Pasado Limonar, un villorrio arquitectónicamente dominado por el alto
campanario de su iglesia, donde una monja congoleña vende estampas de
santos, medallas de la Virgen y grandes figuras de Santa Bárbara, San Lázaro
y San Antonio, la carretera se interna entre extensos naranjales que se
pierden de vista en el horizonte. La mayor parte de estos campos son
atendidos por los estudiantes de las llamadas “Escuelas del Campo”,
destartaladas edificaciones diseñadas por los soviéticos, donde chicos y
chicas permanecen internos durante todo el curso, compaginando las mañanas
de estudio con las tardes de trabajo agrícola: una estrategia de dudosos
resultados académicos y laborales.
A borde de la carretera, un gran
cartel nos recuerda que: “Revolución es modestia, desinterés y altruismo”.

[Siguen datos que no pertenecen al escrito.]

Lemma do_op_bounded o s :
  store_len s <= max_entries s -> store_len (do_op s o) <= max_entries (do_op s o) /\ max_entries (do_op s o) = max_entries s.
Proof.
  intros Hs. destruct o as [p k v ts c|p k c|ns ep ts ex]; cbn [do_op].
  - unfold insert. destruct (_ ← validate_key p k; new_record p v ts c) as [r|e]; [|done].
    pose proof (put_bounded (digest k) r s Hs) as Hp.
    assert (Hm : max_entries (store_put (digest k) r s).1 = max_entries s)
      by (unfold store_put; by destruct (_ && _)).
    destruct (store_put (digest k) r s) as [s' put]. cbn in *. rewrite Hm. by split.
  - destruct (lookup_shrinks p k c s) as [-> | ->]; [done|]. split; [|done]. cbn. unfold store_len in *. cbn.
    pose proof (size_delete_le (entries s) (digest k)). lia.
  - split; [|done]. cbn. unfold store_len in *. cbn.
    match goal with |- context [base.filter ?P (entries s)] =>
      pose proof (map_subseteq_size _ _ (map_filter_subseteq P (entries s))) end. lia.
Qed.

Nos detenemos en Jovellanos, un pueblo grande pero sin demasiado interés. El
día se ha puesto bravo y necesitamos una urgente ingesta de líquido para no
deshidratarnos. Hacemos cola en una “Tienda Panamericana”, esperando
pacientemente a que la empleada atienda, uno a uno, a los clientes que nos
preceden: un muchacho que compra un ventilador, una pareja de estudiantes
ecuatorianos que piden dos libras de pollo congelado, y una abuelita que
busca “una pastillita de caldo de pollo con sabor a costilla”, para hacerse
una sopita cuando llegue a la casa. Nosotros, al cabo de casi veinte minutos
de espera, conseguimos dos cervezas Bucanero que ni siquiera están bien
frías.
Almorzamos en un restaurante cercano, pero la comida se demora
tanto que cuando reanudamos la marcha el tiempo ha cambiado radicalmente.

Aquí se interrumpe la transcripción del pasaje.